__EXERCISE INSTRUCTIONS__: One part of the entries below is wanted: the lines from the one containing "(** Everything [run]" through the one containing "added tr = [])". Write those out exactly and nothing else.

[Start of section]

Lemma ingest_file_events (f : SourceFile) (st : State) :
  exists r st', ingest_file cfg env f st = (r, st')
                /\ file_events cfg env f st r st'.
Proof.
  rewrite ingest_file_unfold.
  destruct (calculate_file_hash f) as [h|e0] eqn:Hh.
  2:{ eexists _, _. split; [reflexivity|]. now apply file_unreadable. }
  case_bool_decide as Hc.
  - eexists _, _. split; [reflexivity|]. apply file_skipped.
    apply (current_iff _ _ _ Hh). exact Hc.
  - assert (Hnc : ~ current (registry st) f)
      by (rewrite (current_iff _ _ _ Hh); exact Hc).
    cbn zeta.
    destruct (process_result cfg env f) as [[|d docs]|e0] eqn:Ech.
    + eexists _, _. split; [reflexivity|].
      pose proof (file_without_chunks cfg env f st h Hh Hnc Ech) as H.
      unfold log in *. cbn in *. rewrite <- app_assoc. exact H.
    + assert (Ech' : chunks cfg env f = d :: docs)
        by (unfold chunks; rewrite Ech; reflexivity).
      assert (Hne : chunks cfg env f <> []) by (rewrite Ech'; discriminate).
      destruct (add_fault env _ _) as [e|].
      * eexists _, _. split; [reflexivity|].
        pose proof (file_insert_raised cfg env f st h e Hh Hnc Hne) as H.
        unfold log in *. cbn in *. rewrite <- app_assoc, <- Ech'. exact H.
      * eexists _, _. split; [reflexivity|].
        pose proof (file_inserted cfg env f st h Hh Hnc Hne) as H.
        rewrite <- app_assoc, <- Ech'. exact H.
    + eexists _, _. split; [reflexivity|].
      pose proof (file_split_refused cfg env f st h e0 Hh Hnc Ech) as H.
      assert (Hl : load_log env f = []).
      { unfold load_log. unfold process_result in Ech.
        destruct (pdf_load env f); [reflexivity | discriminate]. }
      rewrite Hl. exact H.
Qed.

Lemma ingest_files_loop (fs : list SourceFile) (n : Z) (st : State) :
  exists r st', ingest_files cfg env fs n st = (r, st')
                /\ loop_events cfg env fs n st r st'.
Proof.
  revert n st. induction fs as [|f fs IH]; intros n st.
  - eexists _, _. split; [reflexivity | constructor].
  - destruct (ingest_file_events f st) as (r1 & st1 & E1 & H1).
    cbn [ingest_files]. unfold mbind, M_bind, bind. rewrite E1.
    destruct r1 as [k|e].
    + destruct (IH (n + k) st1) as (r & st' & E & H).
      exists r, st'. split; [exact E|]. eapply loop_next; eassumption.
    + eexists _, _. split; [reflexivity|]. now apply loop_raised.
Qed.

Lemma load_log_neutral (f : SourceFile) :
  added (load_log env f) = [] /\ visited (load_log env f) = []
  /\ summaries (load_log env f) = []
  /\ (forall b, saves_follow_adds b (load_log env f) = true).
Proof.
  unfold load_log. destruct (pdf_load env f); repeat split; intros [|];
    reflexivity.
Qed.

(** What one pass of the loop body adds to the log, the index and the
    count.  The file is logged once, unless fingerprinting it raises. *)
Lemma file_events_trace (f : SourceFile) (st st' : State) (r : res Z) :
  file_events cfg env f st r st' ->
  exists tr,
    trace st' = trace st ++ tr
    /\ vectorstore st' = vectorstore st ++ added tr
    /\ (forall k, r = Ok k -> k = len (added tr))
    /\ (visited tr = [name f] \/ visited tr = [] /\ exists e, r = Raise e)
    /\ summaries tr = []
    /\ (forall b, saves_follow_adds b tr = true).
Proof.
  destruct (load_log_neutral f) as (La & Lv & Ls & Lf).
  intros H. destruct H.
  - exists []. rewrite !app_nil_r.
    repeat split; try reflexivity; [discriminate | right; eauto].
  - eexists. split; [reflexivity|]. cbn. rewrite app_nil_r.
    repeat split; try reflexivity; [|left; reflexivity].
    intros k [= <-]. reflexivity.
  - eexists. split; [reflexivity|]. cbn. rewrite app_nil_r.
    repeat split; try reflexivity; [discriminate | left; reflexivity].
  - eexists. split; [reflexivity|]. cbn.
    rewrite added_app, visited_app, summaries_app, La, Lv, Ls. cbn.
    rewrite app_nil_r. repeat split; try reflexivity.
    + intros k [= <-]. reflexivity.
    + left; reflexivity.
    + intros b. rewrite saves_follow_adds_app, Lf. reflexivity.
  - eexists. split; [reflexivity|]. cbn.
    rewrite added_app, visited_app, summaries_app, La, Lv, Ls. cbn.
    rewrite app_nil_r. repeat split; try reflexivity.
    + discriminate.
    + left; reflexivity.
    + intros b. rewrite saves_follow_adds_app, Lf. reflexivity.
  - eexists. split; [reflexivity|]. cbn.
    rewrite added_app, visited_app, summaries_app, La, Lv, Ls. cbn.
    rewrite app_nil_r. repeat split; try reflexivity.
    + intros k [= <-]. reflexivity.
    + left; reflexivity.
    + intros b. rewrite saves_follow_adds_app, Lf. reflexivity.
Qed.

(** The same for the whole loop. *)
Lemma loop_events_trace (fs : list SourceFile) (n : Z) (st st' : State)
      (r : res Z) :
  loop_events cfg env fs n st r st' ->
  exists tr reached rest,
    trace st' = trace st ++ tr
    /\ vectorstore st' = vectorstore st ++ added tr
    /\ (forall m, r = Ok m -> m = n + len (added tr) /\ rest = [])
    /\ fs = reached ++ rest
    /\ visited tr = map name reached
    /\ summaries tr = []
    /\ (forall b, saves_follow_adds b tr = true).
Proof.
  induction 1 as [n st | f rest n st e st1 Hf
                  | f rest n st k st1 r st2 Hf Hl IH].
  - exists [], [], []. rewrite !app_nil_r. repeat split; try reflexivity.
    + injection H as <-. unfold len. cbn. lia.
  - destruct (file_events_trace _ _ _ _ Hf) as (tr & T & V & _ & Vi & S & F).
    destruct Vi as [Vi|[Vi _]].
    + exists tr, [f], rest.
      repeat split; try assumption; try discriminate.
    + exists tr, [], (f :: rest).
      repeat split; try assumption; try discriminate.
  - destruct (file_events_trace _ _ _ _ Hf)
      as (tr1 & T1 & V1 & K1 & Vi1 & S1 & F1).
    destruct Vi1 as [Vi1|[_ [e He]]]; [|discriminate].
    destruct IH as (tr2 & reached & rest' & T2 & V2 & K2 & Hfs & Vi2 & S2 & F2).
    exists (tr1 ++ tr2), (f :: reached), rest'.
    split; [rewrite T2, T1, app_assoc; reflexivity|].
    split; [rewrite V2, V1, added_app, app_assoc; reflexivity|].
    split.
    { intros m Hm. destruct (K2 m Hm) as [-> ->].
      rewrite (K1 k eq_refl), added_app. unfold len. rewrite length_app.
      split; [lia | reflexivity]. }
    split; [rewrite Hfs; reflexivity|].
    split; [rewrite visited_app, Vi1, Vi2; reflexivity|].
    split; [rewrite summaries_app, S1, S2; reflexivity|].
    intros b. rewrite saves_follow_adds_app, F1, F2. reflexivity.
Qed.

(** What one pass of the loop body does to the registry. *)
Lemma file_events_registry (f : SourceFile) (st st' : State) (r : res Z) :
  file_events cfg env f st r st' ->
  forall key,
    registry st' !! key = registry st !! key
    \/ (key = name f
        /\ (exists file_hash,
              calculate_file_hash f = Ok file_hash
              /\ registry st' !! key = Some file_hash)
        /\ chunks cfg env f <> []).
Proof.
  intros H key. destruct H; try (left; reflexivity).
  cbn. destruct (decide (key = name f)) as [->|Hne].
  - right. split; [reflexivity|]. split; [|assumption].
    eexists. split; [eassumption | apply lookup_insert_eq].
  - left. apply lookup_insert_ne. congruence.
Qed.

Lemma loop_events_registry (fs : list SourceFile) (n : Z) (st st' : State)
      (r : res Z) :
  loop_events cfg env fs n st r st' ->
  forall key,
    registry st' !! key = registry st !! key
    \/ exists f, f ∈ fs /\ key = name f
                  /\ (exists file_hash,
                        calculate_file_hash f = Ok file_hash
                        /\ registry st' !! key = Some file_hash)
                  /\ chunks cfg env f <> [].
Proof.
  induction 1 as [n st | f rest n st e st1 Hf
                  | f rest n st k st1 r st2 Hf Hl IH]; intros key.
  - left. reflexivity.
  - destruct (file_events_registry _ _ _ _ Hf key) as [H|(H1 & H2 & H3)];
      [left; exact H|].
    right. exists f. split; [apply list_elem_of_here|]. auto.
  - destruct (IH key) as [H|(g & Hg & H1 & H2 & H3)].
    + rewrite H.
      destruct (file_events_registry _ _ _ _ Hf key) as [H'|(H1 & H2 & H3)];
        [left; exact H'|].
      right. exists f. split; [apply list_elem_of_here|].
      split; [exact H1|]. split; [exact H2 | exact H3].
    + right. exists g. split; [apply list_elem_of_further; exact Hg|]. auto.
Qed.

(** The events of [validate]. *)
Lemma validate_shape (st : State) :
  exists r tr,
    validate env st = (r, log st tr)
    /\ Forall (fun ev => is_frame_event ev = true) tr
    /\ (forall e,
          similarity_search env (vectorstore st) test_query 3 = Raise e ->
          r = Raise e)
    /\ (forall docs,
          similarity_search env (vectorstore st) test_query 3 = Ok docs ->
          r = Ok tt).
Proof.
  unfold validate, query. unfold mbind, M_bind, bind, emit. cbn.
  destruct (similarity_search env _ _ _) as [[|top rest]|e]; cbn.
  - eexists _, [_; _]. unfold log. cbn. rewrite <- app_assoc.
    split; [reflexivity|]. split; [repeat constructor|].
    split; [discriminate | reflexivity].
  - eexists _, [_; _]. unfold log. cbn. rewrite <- app_assoc.
    split; [reflexivity|]. split; [repeat constructor|].
    split; [discriminate | reflexivity].
  - eexists _, [_]. split; [reflexivity|]. split; [repeat constructor|].
    split; [intros e' [= ->]; reflexivity | discriminate].
Qed.

(** [run] is the loop between two opening records and, when the loop
    returns, the closing record and the validation. *)
Lemma run_shape (fs : list SourceFile) (st : State) :
  let opening := [LogInfo MsgStarting;
                  LogInfo (MsgFound (len fs) (source_dir cfg))] in
  exists r1 st1,
    loop_events cfg env fs 0 (log st opening) r1 st1
    /\ match r1 with
       | Raise e => run cfg env (Some fs) st = (Raise e, st1)
       | Ok n =>
           exists r trv,
             run cfg env (Some fs) st
             = (r, log st1 (LogInfo (summary n) :: trv))
             /\ validate env (log st1 [LogInfo (summary n)])
                = (r, log (log st1 [LogInfo (summary n)]) trv)
             /\ Forall (fun ev => is_frame_event ev = true) trv
       end.
Proof.
  intros opening. rewrite run_unfold. fold opening.
  destruct (ingest_files_loop fs 0 (log st opening)) as (r1 & st1 & E & H).
  exists r1, st1. split; [exact H|]. rewrite E. destruct r1 as [n|e];
    [|reflexivity].
  fold (summary n).
  destruct (validate_shape (log st1 [LogInfo (summary n)]))
    as (r & trv & Ev & Hv & _).
  exists r, trv. split; [|split; [exact Ev | exact Hv]].
  rewrite Ev. unfold log. cbn. rewrite <- app_assoc. reflexivity.
Qed.

Lemma summary_neutral (n : Z) :
  added [LogInfo (summary n)] = [] /\ visited [LogInfo (summary n)] = []
  /\ (forall b, saves_follow_adds b [LogInfo (summary n)] = true).
Proof. unfold summary. destruct (0 <? n); repeat split. Qed.

(** Everything [run] adds to the log, read with the trace checks. *)
Lemma run_trace (fs : list SourceFile) (st : State) :
  exists r st' tr reached rest,
    run cfg env (Some fs) st = (r, st')
    /\ trace st' = trace st ++ tr
    /\ vectorstore st' = vectorstore st ++ added tr
    /\ (summaries tr = [] /\ (exists e, r = Raise e)
        \/ summaries tr = [MsgComplete (len (added tr))] /\ added tr <> []
        \/ summaries tr = [MsgNothingNew] /\ added tr = [])
    /\ fs = reached ++ rest
    /\ visited tr = map name reached
    /\ (rest = [] \/ exists e, r = Raise e)
    /\ saves_follow_adds false tr = true.
Proof.
  destruct (run_shape fs st) as (r1 & st1 & Hloop & Hrun). cbn zeta in Hloop.
  destruct (loop_events_trace _ _ _ _ _ Hloop)
    as (tr & reached & rest & T & V & K & Hfs & Vi & S & F).
  destruct r1 as [n|e].
  - destruct Hrun as (r & trv & Er & _ & Hfr).
    destruct (frame_events_neutral trv Hfr) as (Av & Vv & Sv & Fv & _).
    destruct (summary_neutral n) as (As & Vs & Fs).
    destruct (K n eq_refl) as [Hn ->].
    exists r, (log st1 (LogInfo (summary n) :: trv)),
      ([LogInfo MsgStarting; LogInfo (MsgFound (len fs) (source_dir cfg))]
         ++ tr ++ [LogInfo (summary n)] ++ trv), reached, [].
    split; [exact Er|].
    split; [cbn; rewrite T; cbn; rewrite <- !app_assoc; reflexivity|].
    split.
    { cbn [log vectorstore]. rewrite V. cbn [log vectorstore].
      rewrite !added_app, As, Av. cbn. rewrite !app_nil_r. reflexivity. }
    split.
    { rewrite !added_app, !summaries_app, S, Sv, As, Av. cbn.
      rewrite !app_nil_r. unfold summary.
      destruct (Z.ltb_spec 0 n) as [Hpos|Hle].
      - right. left. split; [cbn; rewrite Hn, Z.add_0_l; reflexivity|].
        intros Hnil. rewrite Hnil in Hn. unfold len in Hn. cbn in Hn. lia.
      - right. right. split; [reflexivity|].
        destruct (added tr); [reflexivity|]. unfold len in Hn. cbn in Hn. lia. }
    split; [exact Hfs|].
    split.
    { rewrite !visited_app, Vi, Vs, Vv. cbn. rewrite !app_nil_r.
      reflexivity. }
    split; [left; reflexivity|].
    rewrite !saves_follow_adds_app, F, Fs, Fv. reflexivity.
  - exists (Raise e), st1,
      ([LogInfo MsgStarting; LogInfo (MsgFound (len fs) (source_dir cfg))]
         ++ tr), reached, rest.
    split; [exact Hrun|].
    split; [rewrite T; cbn; rewrite <- app_assoc; reflexivity|].
    split; [rewrite V; cbn; reflexivity|].
    split; [left; split; [cbn; exact S | eauto]|].
    split; [exact Hfs|].
    split; [cbn; exact Vi|].
    split; [right; eauto|].
    cbn. apply F.
Qed.

End RunProperties.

[End of section]

__EXERCISE RESPONSE__:
(** Everything [run] adds to the log, read with the trace checks. *)
Lemma run_trace (fs : list SourceFile) (st : State) :
  exists r st' tr reached rest,
    run cfg env (Some fs) st = (r, st')
    /\ trace st' = trace st ++ tr
    /\ vectorstore st' = vectorstore st ++ added tr
    /\ (summaries tr = [] /\ (exists e, r = Raise e)
        \/ summaries tr = [MsgComplete (len (added tr))] /\ added tr <> []
        \/ summaries tr = [MsgNothingNew] /\ added tr = [])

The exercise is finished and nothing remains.